--- RECORD EXTRACTS Enclosed Below ---
(** The second pass of [trace_approaching]: the window [-60; -40] and the
    average -50. *)
Lemma average_within_the_samples_witness :
  ∃ a, Scanner.avg_rssi approaching_smoothed = Some a
       ∧ (inject_Z (-60) <= a <= inject_Z (-40))%Q.
Proof.
  assert (Hrun : Scanner.run [Scanner.Advert 0 dev_a (ibeacon_adv (-60)); Scanner.Tick 1;
                              Scanner.Advert 1 dev_a (ibeacon_adv (-40))]
                 = Ok {[ "AA:00"%string := approaching_seen ]})
    by (vm_compute; reflexivity).
  assert (Hloop : Scanner.main_loop 2 {[ "AA:00"%string := approaching_seen ]}
                  = Ok {[ "AA:00"%string := approaching_smoothed ]})
    by (vm_compute; reflexivity).
  assert (Hd' : ({[ "AA:00"%string := approaching_smoothed ]} : gmap string Scanner.beacon)
                !! "AA:00"%string = Some approaching_smoothed)
    by (vm_compute; reflexivity).
  apply (proj1 average_within_the_samples _ _ _ _ _ _ (-60) (-40) Hrun Hloop Hd').
  repeat constructor; lia.
Defined.

(** ** The window holds the latest samples *)

Section capped_append.
Context {A : Type} (n : nat) (f : list A → A → list A).
Context (Hf : ∀ l x, f l x = if bool_decide (n < length (l ++ [x]))%nat
                              then drop 1 (l ++ [x]) else l ++ [x]).

Lemma capped_append_step (l : list A) (x : A) :
  (0 < n)%nat → (length l ≤ n)%nat →
  f l x = drop (length (l ++ [x]) - n) (l ++ [x]) ∧ (length (f l x) ≤ n)%nat.
Proof.
  intros Hn Hl. rewrite Hf. rewrite length_app. simpl length.
  case_bool_decide as Hlen.
  - replace (length l + 1 - n)%nat with 1%nat by lia.
    split; [done|]. rewrite length_drop, length_app. simpl. lia.
  - replace (length l + 1 - n)%nat with 0%nat by lia.
    split; [done|]. rewrite length_app. simpl. lia.
Qed.

Lemma capped_append_fold (l xs : list A) :
  (0 < n)%nat → (length l ≤ n)%nat →
  foldl f l xs = drop (length (l ++ xs) - n) (l ++ xs)
  ∧ (length (foldl f l xs) ≤ n)%nat.
Proof.
  intros Hn. revert l. induction xs as [|x xs IH]; intros l Hl.
  - simpl. rewrite app_nil_r. replace (length l - n)%nat with 0%nat by lia. done.
  - simpl foldl. destruct (capped_append_step l x Hn Hl) as [Heq Hlen].
    destruct (IH (f l x) Hlen) as [IH1 IH2]. split; [|done].
    rewrite IH1, Heq. rewrite (cons_middle x l xs), app_assoc.
    rewrite !length_app, length_drop, !length_app. simpl length.
    destruct (decide (length l + 1 ≤ n)%nat) as [Hle|Hgt].
    + replace (length l + 1 - n)%nat with 0%nat by lia. simpl drop.
      f_equal. lia.
    + assert (length l = n) as Hfull by lia.
      replace (length l + 1 - n)%nat with 1%nat by lia.
      replace (length l + 1 - 1 + length xs - n)%nat with (length xs) by lia.
      replace (length l + 1 + length xs - n)%nat with (1 + length xs)%nat by lia.
      rewrite <- drop_drop. f_equal.
      destruct l as [|y l]; [simpl in Hfull; lia|done].
Qed.
End capped_append.

Lemma scanner_window_fold (k : string) (evs : list Scanner.event)
    (db0 db : gmap string Scanner.beacon) :
  Forall (sample_for k) evs → Scanner.run_from db0 evs = Ok db →
  scanner_window db k
  = foldl (λ w x, deque_append Scanner.RSSI_SAMPLES_COUNT x w)
      (scanner_window db0 k) (sample_of <$> evs).
Proof.
  revert db0. induction evs as [|ev evs IH]; intros db0 Hall Hrun.
  - by injection Hrun as <-.
  - apply Forall_cons in Hall as [Hev Hall].
    unfold Scanner.run_from in Hrun. rewrite for_each_cons in Hrun.
    apply bind_Ok in Hrun as (db1 & Hstep & Hrun).
    rewrite (IH db1 Hall Hrun). rewrite fmap_cons. simpl foldl. f_equal.
    destruct ev as [now device adv|now]; [|done].
    destruct Hev as [<- [i Hi]]. simpl in Hstep.
    destruct (scanner_callback now device adv db0) as (r & Hr & Heq).
    rewrite Hi in Hr. injection Hr as <-. rewrite Heq in Hstep. injection Hstep as <-.
    unfold scanner_window. rewrite lookup_insert_eq. simpl.
    by destruct (db0 !! address device).
Qed.
(** * ibs-tracker: the log repository, the chart aggregation and the export

    A shallow embedding of the TypeScript sources
    - [types.ts] and [utils/dateUtils.ts] (in [src/unnamed/part_000]):
      the [LogEntry] union, [ChartDataPoint], [isToday],
      [formatTimestampToDateString], [parseInputTimestamp];
    - [components/DataChart.tsx] (in [src/unnamed/part_001]):
      [processChartData];
    - [src/src/App.tsx]: the CRUD operations, the save handlers, the
      stress status and the export;
    - [components/StressForm.tsx] (in [src/unnamed/part_003]),
      [src/src/components/IntakeForm.tsx] and [components/SymptomForm.tsx]
      (in [src/unnamed/part_002]): [handleSubmit];
    together with the properties the specification states about them.

    Conventions.  Timestamps are integer milliseconds ([Z]); a JavaScript
    number that may be [NaN] is a [jsnum].  Severities and levels are
    integers ([Z]).  A JavaScript string is a [string] holding the UTF-8
    encoding of its code points.  The host's notion of local time and its date parser
    belong to the JavaScript runtime, not to the repository, and are taken
    as a [Host] record; [utcHost] is the instance used for the examples.
    React state is passed explicitly: a handler is a function from the
    state of the render it runs in to the state after its updates. *)

From Stdlib Require Import ZArith List String Ascii Bool Lia Permutation Sorted.
Import ListNotations.

Local Open Scope string_scope.
Local Open Scope list_scope.
Local Open Scope Z_scope.

(** ** JavaScript primitives used by the sources *)

Module JS.

(** A number that can be [NaN] ([Date.prototype.getTime],
    [parseInputTimestamp]). *)
Inductive jsnum : Type :=
| Num (z : Z)
| NaN.

Definition isNaN (n : jsnum) : bool :=
  match n with NaN => true | Num _ => false end.

(** Truthiness of a number: [0] and [NaN] are falsy. *)
Definition truthyNum (n : jsnum) : bool :=
  match n with NaN => false | Num z => negb (z =? 0) end.

(** Truthiness of a string: only the empty string is falsy. *)
Definition truthyStr (s : string) : bool :=
  match s with EmptyString => false | String _ _ => true end.

(** [x ?? d] on a nullable number. *)
Definition nullish (x : option Z) (d : Z) : Z :=
  match x with Some v => v | None => d end.

(** [Array.prototype.sort(cmp)]: a stable sort; [cmp a b <= 0] keeps [a]
    before [b].  Insertion from the right keeps equal elements in their
    original order. *)
Section Sort.
Context {A : Type} (cmp : A -> A -> Z).

Fixpoint insert (x : A) (l : list A) : list A :=
  match l with
  | [] => [x]
  | y :: l' => if cmp x y <=? 0 then x :: y :: l' else y :: insert x l'
  end.

Fixpoint sort (l : list A) : list A :=
  match l with
  | [] => []
  | x :: l' => insert x (sort l')
  end.
End Sort.

(** [Number.prototype.toString] on an integer: decimal digits, a leading
    minus sign for negatives. *)
Definition digitChar (d : Z) : ascii := ascii_of_N (48 + Z.to_N d).

Fixpoint digitsAux (fuel : nat) (n : Z) (acc : string) : string :=
  match fuel with
  | O => acc
  | S fuel' =>
      let acc' := String (digitChar (n mod 10)) acc in
      if n <? 10 then acc' else digitsAux fuel' (n / 10) acc'
  end.

Definition digits (n : Z) : string :=
  digitsAux (S (Z.to_nat (Z.log2 n))) n "".

Definition toString (z : Z) : string :=
  if z <? 0 then String "-" (digits (- z)) else digits z.

(** [String.prototype.padStart(n, c)] with a one-character filler. *)
Fixpoint repeatChar (k : nat) (c : ascii) (s : string) : string :=
  match k with
  | O => s
  | S k' => String c (repeatChar k' c s)
  end.

Definition padStart (n : nat) (c : ascii) (s : string) : string :=
  repeatChar (n - String.length s) c s.

(** [a.localeCompare(b)]: negative, zero or positive.  On the strings
    the aggregation compares (digits and hyphens) collation order is the
    order of the character codes. *)
Definition localeCompare (a b : string) : Z :=
  match String.compare a b with
  | Lt => -1
  | Eq => 0
  | Gt => 1
  end.

(** [String.prototype.trim].  A string is held as the UTF-8 encoding of
    its code points.  [trim] removes, at both ends, the characters that
    ECMAScript calls WhiteSpace (TAB, VT, FF, ZWNBSP and the Unicode
    category Zs) and LineTerminator (LF, CR, LS, PS). *)
Definition whiteSpace : list Z :=
  [ 0x0009; 0x000B; 0x000C; 0xFEFF;
    0x0020; 0x00A0; 0x1680;
    0x2000; 0x2001; 0x2002; 0x2003; 0x2004; 0x2005; 0x2006; 0x2007; 0x2008;
    0x2009; 0x200A; 0x202F; 0x205F; 0x3000;
    0x000A; 0x000D; 0x2028; 0x2029 ].

Definition byte (z : Z) : ascii := ascii_of_N (Z.to_N z).

(** The UTF-8 encoding of a code point below [0x10000]. *)
Definition utf8 (c : Z) : string :=
  if c <? 0x80 then String (byte c) ""
  else if c <? 0x800
  then String (byte (0xC0 + c / 64)) (String (byte (0x80 + c mod 64)) "")
  else String (byte (0xE0 + c / 4096))
         (String (byte (0x80 + c / 64 mod 64))
            (String (byte (0x80 + c mod 64)) "")).

(** Is [s] one white space character? *)
Definition isWhiteSpace (s : string) : bool :=
  existsb (fun c => String.eqb s (utf8 c)) whiteSpace.

(** A white space character takes one, two or three bytes. *)
Fixpoint trimStart (s : string) : string :=
  match s with
  | EmptyString => EmptyString
  | String a s1 =>
      if isWhiteSpace (String a "") then trimStart s1
      else
        match s1 with
        | EmptyString => s
        | String b s2 =>
            if isWhiteSpace (String a (String b "")) then trimStart s2
            else
              match s2 with
              | EmptyString => s
              | String c s3 =>
                  if isWhiteSpace (String a (String b (String c "")))
                  then trimStart s3
                  else s
              end
        end
  end.

(** The string without its longest suffix of white space: what is left
    of the string goes once it is white space throughout. *)
Fixpoint trimEnd (s : string) : string :=
  match s with
  | EmptyString => EmptyString
  | String a s1 =>
      match trimStart s with
      | EmptyString => EmptyString
      | String _ _ => String a (trimEnd s1)
      end
  end.

Definition trim (s : string) : string := trimEnd (trimStart s).

(** [s || undefined] on a string. *)
Definition orUndefined (s : string) : option string :=
  if truthyStr s then Some s else None.

End JS.

(** ** The host: local time and the date parser *)

(** What [new Date(t)] exposes of an instant in local time. *)
Record DateFields : Type := mkDateFields {
  getFullYear : Z;
  getMonth : Z;      (* 0-indexed *)
  getDate : Z        (* day of the month *)
}.

Record Host : Type := mkHost {
  localTime : Z -> DateFields;       (* the fields of [new Date(t)] *)
  dateParse : string -> JS.jsnum     (* [new Date(s).getTime()] *)
}.

(** Every JavaScript host keeps [getMonth] in 0..11 and [getDate] in
    1..31. *)
Definition hostInRange (h : Host) : Prop :=
  forall t, 0 <= getMonth (localTime h t) <= 11 /\
            1 <= getDate (localTime h t) <= 31.

(** The proleptic Gregorian calendar: the civil date of a day number
  counted from 1970-01-01. *)
Module Civil.

Definition msPerDay : Z := 86400000.

Definition day (t : Z) : Z := t / msPerDay.

Definition dayOfEra (z : Z) : Z := (z + 719468) mod 146097.

Definition yearOfEra (doe : Z) : Z :=
  (doe - doe / 1460 + doe / 36524 - doe / 146096) / 365.

Definition dayOfYear (doe : Z) : Z :=
  let yoe := yearOfEra doe in
  doe - (365 * yoe + yoe / 4 - yoe / 100).

Definition monthIndex (doy : Z) : Z := (5 * doy + 2) / 153.

Definition fromDays (z : Z) : DateFields :=
  let era := (z + 719468) / 146097 in
  let doe := dayOfEra z in
  let yoe := yearOfEra doe in
  let doy := dayOfYear doe in
  let mp := monthIndex doy in
  let d := doy - (153 * mp + 2) / 5 + 1 in
  let m := if mp <? 10 then mp + 3 else mp - 9 in
  let y := yoe + era * 400 in
  {| getFullYear := if m <=? 2 then y + 1 else y;
     getMonth := m - 1;
     getDate := d |}.

(** The inverse: day number of a civil date ([m] in 1..12). *)
Definition toDays (y m d : Z) : Z :=
  let y' := if m <=? 2 then y - 1 else y in
  let era := y' / 400 in
  let yoe := y' - era * 400 in
  let mp := if m <=? 2 then m + 9 else m - 3 in
  let doy := (153 * mp + 2) / 5 + d - 1 in
  let doe := yoe * 365 + yoe / 4 - yoe / 100 + doy in
  era * 146097 + doe - 719468.

End Civil.

(** A host in a fixed time zone; [offset] is what [getTimezoneOffset]
    returns (minutes, UTC minus local time). *)
Module FixedZone.

Definition digitValue (c : ascii) : option Z :=
  let n := Z.of_N (N_of_ascii c) in
  if (48 <=? n) && (n <=? 57) then Some (n - 48) else None.

Fixpoint number (acc : Z) (cs : list ascii) : option Z :=
  match cs with
  | [] => Some acc
  | c :: cs' =>
      match digitValue c with
      | Some d => number (10 * acc + d) cs'
      | None => None
      end
  end.
(** * Tapir cooperative: share-owner views

    A shallow embedding of [tapir/coop/views/shareowner.py]: the views are
    functions in a state-and-exception monad over a world made of the
    relational store, the mail outbox and the rendered documents.
    [transaction.atomic] restores the store when its body raises. *)

From Stdlib Require Import ZArith String Ascii List Bool Lia.
From stdpp Require Import base option list gmap strings.

Open Scope string_scope.
Open Scope Z_scope.

(** ** Values *)

Record date := Date { year : Z; month : Z; day : Z }.

#[global] Instance date_eq_dec : EqDecision date.
Proof. solve_decision. Defined.

(** Python values as they appear in a frozen snapshot. A [Decimal] with two
    places is counted in hundredths. *)
Inductive pyval :=
| PyNone
| PyBool (b : bool)
| PyInt (n : Z)
| PyStr (s : string)
| PyDate (d : date)
| PyDecimal (hundredths : Z).

#[global] Instance pyval_eq_dec : EqDecision pyval.
Proof. solve_decision. Defined.

(** A frozen snapshot is a dict from field names to values. *)
Notation Frozen := (gmap string pyval).

(** ** The monad of views *)

Inductive Exn :=
| Http404
| ValidationError (msg : string)
| ValueError (msg : string)
| AttributeError
| PermissionDenied
| DatabaseError
| SMTPException.

Section Monad.
Context {W : Type}.

Definition M (A : Type) : Type := W → (Exn + A) * W.

Definition ret {A} (a : A) : M A := λ w, (inr a, w).

Definition bind {A B} (m : M A) (k : A → M B) : M B :=
  λ w, match m w with
       | (inr a, w') => k a w'
       | (inl e, w') => (inl e, w')
       end.

Definition raise {A} (e : Exn) : M A := λ w, (inl e, w).

Definition gets {A} (f : W → A) : M A := λ w, (inr (f w), w).

Definition modify (f : W → W) : M unit := λ w, (inr tt, f w).
End Monad.

Arguments M : clear implicits.

Notation "x ← m ; k" := (bind m (λ x, k))
  (at level 20, m at level 100, k at level 200, only parsing).
Notation "m ;; k" := (bind m (λ _, k))
  (at level 100, k at level 200, right associativity, only parsing).

(** ** Data model *)

(** Modelled from the spec: [tapir.coop.models] is not part of the sources
    at hand. The identity fields (name, address, contact information) are the
    ones the roster table of the views reads through [get_info()]. *)
Record UserInfo := {
  first_name : string;
  last_name : string;
  email : string;
  phone_number : string;
  street : string;
  postcode : string;
  city : string;
  country : string;
  preferred_language : string;
}.

#[global] Instance UserInfo_eq_dec : EqDecision UserInfo.
Proof. solve_decision. Defined.

Definition blank_info : UserInfo :=
  {| first_name := EmptyString; last_name := EmptyString; email := EmptyString; phone_number := EmptyString;
     street := EmptyString; postcode := EmptyString; city := EmptyString; country := EmptyString;
     preferred_language := EmptyString |}.

(** Modelled from the spec: [TapirUser] of [tapir.accounts.models], a login
    account carrying the identity fields. *)
Record TapirUser := {
  username : string;
  tu_info : UserInfo;
}.

(** Modelled from the spec: [ShareOwner] of [tapir.coop.models]. [so_user]
    is the nullable link to the user account. *)
Record ShareOwner := {
  so_user : option Z;
  so_info : UserInfo;
  company_name : string;
  is_company : bool;
  is_investing : bool;
  attended_welcome_session : bool;
  ratenzahlung : bool;
  paid_membership_fee : bool;
  willing_to_gift_a_share : option date;
}.

#[global] Instance ShareOwner_eq_dec : EqDecision ShareOwner.
Proof. solve_decision. Defined.

(** Modelled from the spec: [ShareOwnership] of [tapir.coop.models]: the
    owning share owner, the amount paid, a start date and an optional end
    date. *)
Record ShareOwnership := {
  owner : Z;
  amount_paid : Z;
  start_date : date;
  end_date : option date;
}.

#[global] Instance ShareOwnership_eq_dec : EqDecision ShareOwnership.
Proof. solve_decision. Defined.

(** A model instance is a row together with its primary key. *)
Notation instance A := (Z * A)%type.

Inductive LogKind :=
| CreateShareOwnershipsLogEntry
| UpdateShareOwnershipLogEntry
| DeleteShareOwnershipLogEntry
| UpdateShareOwnerLogEntry.

(** Modelled from the spec: the audit log entry of [tapir.log.models]: actor,
    subject reference, before-snapshot, after-snapshot, operation kind. *)
Record LogEntry := {
  log_kind : LogKind;
  log_actor : Z;
  log_user : option Z;
  log_share_owner : option Z;
  log_before : option Frozen;
  log_after : option Frozen;
}.

Record ExtraSharesForAccountingRecap := {
  recap_member : Z;
  recap_number_of_shares : Z;
  recap_date : date;
}.

Record Database := {
  share_owners : gmap Z ShareOwner;
  share_ownerships : gmap Z ShareOwnership;
  tapir_users : gmap Z TapirUser;
  log_entries : list LogEntry;
  accounting_recaps : list ExtraSharesForAccountingRecap;
}.

Inductive EmailTemplate :=
| ExtraSharesConfirmationEmail (num_shares : Z) (share_owner : Z)
| TapirAccountCreatedEmail (tapir_user : Z).

Inductive Recipient :=
| ToShareOwner (pk : Z)
| ToTapirUser (pk : Z).

Record Email := {
  email_template : EmailTemplate;
  email_actor : Z;
  email_recipient : Recipient;
}.

Inductive DocumentKind :=
| MembershipConfirmation
| ExtraSharesConfirmation.

(** [num_shares] reaches the renderer either as the raw query-string value
    or as a count, hence a [pyval]. *)
Record Document := {
  doc_kind : DocumentKind;
  doc_owner : Z;
  doc_num_shares : pyval;
  doc_date : date;
}.

(** The world a request runs in. [faults] schedules the failures of the
    effects that can fail (a store write, a mail dispatch): each such effect
    consumes the head of the list and raises when it is [true]. *)
Record World := {
  db : Database;
  outbox : list Email;
  rendered : list Document;
  today : date;
  faults : list bool;
}.

Definition set_db (d : Database) (w : World) : World :=
  {| db := d; outbox := outbox w; rendered := rendered w; today := today w;
     faults := faults w |}.

Definition set_faults (fs : list bool) (w : World) : World :=
  {| db := db w; outbox := outbox w; rendered := rendered w; today := today w;
     faults := fs |}.

Definition set_outbox (o : list Email) (w : World) : World :=
  {| db := db w; outbox := o; rendered := rendered w; today := today w;
     faults := faults w |}.

Definition set_rendered (r : list Document) (w : World) : World :=
  {| db := db w; outbox := outbox w; rendered := r; today := today w;
     faults := faults w |}.

Definition set_share_owners (t : gmap Z ShareOwner) (d : Database) : Database :=
  {| share_owners := t; share_ownerships := share_ownerships d;
     tapir_users := tapir_users d; log_entries := log_entries d;
     accounting_recaps := accounting_recaps d |}.

Definition set_share_ownerships (t : gmap Z ShareOwnership) (d : Database) : Database :=
  {| share_owners := share_owners d; share_ownerships := t;
     tapir_users := tapir_users d; log_entries := log_entries d;
     accounting_recaps := accounting_recaps d |}.

Definition set_tapir_users (t : gmap Z TapirUser) (d : Database) : Database :=
  {| share_owners := share_owners d; share_ownerships := share_ownerships d;
     tapir_users := t; log_entries := log_entries d;
     accounting_recaps := accounting_recaps d |}.

Definition set_log_entries (l : list LogEntry) (d : Database) : Database :=
  {| share_owners := share_owners d; share_ownerships := share_ownerships d;
     tapir_users := tapir_users d; log_entries := l;
     accounting_recaps := accounting_recaps d |}.

Definition set_accounting_recaps (l : list ExtraSharesForAccountingRecap)
    (d : Database) : Database :=
  {| share_owners := share_owners d; share_ownerships := share_ownerships d;
     tapir_users := tapir_users d; log_entries := log_entries d;
     accounting_recaps := l |}.

(** ** Effects *)

Definition fallible (e : Exn) : M World unit := λ w,
  match faults w with
  | true :: fs => (inl e, set_faults fs w)
  | false :: fs => (inr tt, set_faults fs w)
  | [] => (inr tt, w)
  end.

Definition db_write (f : Database → Database) : M World unit :=
  fallible DatabaseError ;; modify (λ w, set_db (f (db w)) w).

(** [with transaction.atomic():] the store is restored when the body raises,
    and the exception propagates. What left the process (mail) stays out. *)
Definition atomic {A} (body : M World A) : M World A := λ w,
  match body w with
  | (inl e, w') => (inl e, set_db (db w) w')
  | (inr a, w') => (inr a, w')
  end.

Definition get_object_or_404 {A} (table : Database → gmap Z A) (pk : Z)
    : M World (instance A) := λ w,
  match table (db w) !! pk with
  | Some x => (inr (pk, x), w)
  | None => (inl Http404, w)
  end.

(** The key an auto-incremented insert receives. *)
Definition fresh_pk {A} (t : gmap Z A) : Z :=
  1 + map_fold (λ k _ acc, Z.max k acc) 0 t.

Definition LogEntry_save (e : LogEntry) : M World unit :=
  db_write (λ d, set_log_entries (log_entries d ++ [e]) d).

Definition ShareOwnership_delete (so : instance ShareOwnership) : M World unit :=
  db_write (λ d, set_share_ownerships (delete so.1 (share_ownerships d)) d).

Definition ShareOwnership_save (so : instance ShareOwnership) : M World unit :=
  db_write (λ d, set_share_ownerships (<[so.1 := so.2]> (share_ownerships d)) d).

Definition ShareOwnership_objects_create (so : ShareOwnership) : M World unit :=
  db_write (λ d, set_share_ownerships
                   (<[fresh_pk (share_ownerships d) := so]> (share_ownerships d)) d).

Definition ExtraSharesForAccountingRecap_objects_create
    (r : ExtraSharesForAccountingRecap) : M World unit :=
  db_write (λ d, set_accounting_recaps (accounting_recaps d ++ [r]) d).

Definition ShareOwner_save (o : instance ShareOwner) : M World unit :=
  db_write (λ d, set_share_owners (<[o.1 := o.2]> (share_owners d)) d).

(** Saving a new account inserts it under a fresh key, which is returned. *)
Definition TapirUser_save_new (u : TapirUser) : M World Z :=
  pk ← gets (λ w, fresh_pk (tapir_users (db w)));
  db_write (λ d, set_tapir_users (<[pk := u]> (tapir_users d)) d) ;;
  ret pk.

(** The mail service: dispatching can fail; a dispatched mail is out. *)
Definition send_mail (e : Email) : M World unit :=
  fallible SMTPException ;; modify (λ w, set_outbox (outbox w ++ [e]) w).

(** ** Requests and responses *)

Inductive HttpMethod := GET | POST.

Record User := {
  user_pk : Z;
  is_authenticated : bool;
  perms : gset string;
}.

Definition has_perm (u : User) (perm : string) : bool :=
  bool_decide (perm ∈ perms u).

(** [query] is [request.GET], the query-string parameters. *)
Record Request := {
  method : HttpMethod;
  user : User;
  query : gmap string string;
  csrf_ok : bool;
}.

(** The routes of [tapir/coop/urls.py] the views redirect to, and the login
    page. *)
Inductive Url :=
| url_login
| url_shareowner_detail (pk : Z)
| url_user_detail (pk : Z).

Inductive HttpResponse :=
| HttpResponseRedirect (to : Url)
| HttpResponseForbidden (content : string)
| HttpResponseNotAllowed
| HttpResponsePdf (filename : string) (pdf : Document)
| TemplateResponse (template : string) (object_list : list (instance ShareOwner))
| FormResponse (template : string).

Notation View := (Request → Z → M World HttpResponse).

Definition require_POST (view : View) : View := λ request pk,
  match method request with
  | POST => view request pk
  | _ => ret HttpResponseNotAllowed
  end.

Definition require_GET (view : View) : View := λ request pk,
  match method request with
  | GET => view request pk
  | _ => ret HttpResponseNotAllowed
  end.

Definition csrf_protect (view : View) : View := λ request pk,
  if csrf_ok request then view request pk
  else ret (HttpResponseForbidden "CSRF verification failed.").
--- End of Enclosed RECORD EXTRACTS ---
TASK DETAILS | Give back the listing exactly, please, from its first line to the line containing "assert (Hloop : Scanner.main_loop", inclusive, and nothing past that line.

EXPECTED OUTPUT |
(** The second pass of [trace_approaching]: the window [-60; -40] and the
    average -50. *)
Lemma average_within_the_samples_witness :
  ∃ a, Scanner.avg_rssi approaching_smoothed = Some a
       ∧ (inject_Z (-60) <= a <= inject_Z (-40))%Q.
Proof.
  assert (Hrun : Scanner.run [Scanner.Advert 0 dev_a (ibeacon_adv (-60)); Scanner.Tick 1;
                              Scanner.Advert 1 dev_a (ibeacon_adv (-40))]
                 = Ok {[ "AA:00"%string := approaching_seen ]})
    by (vm_compute; reflexivity).
  assert (Hloop : Scanner.main_loop 2 {[ "AA:00"%string := approaching_seen ]}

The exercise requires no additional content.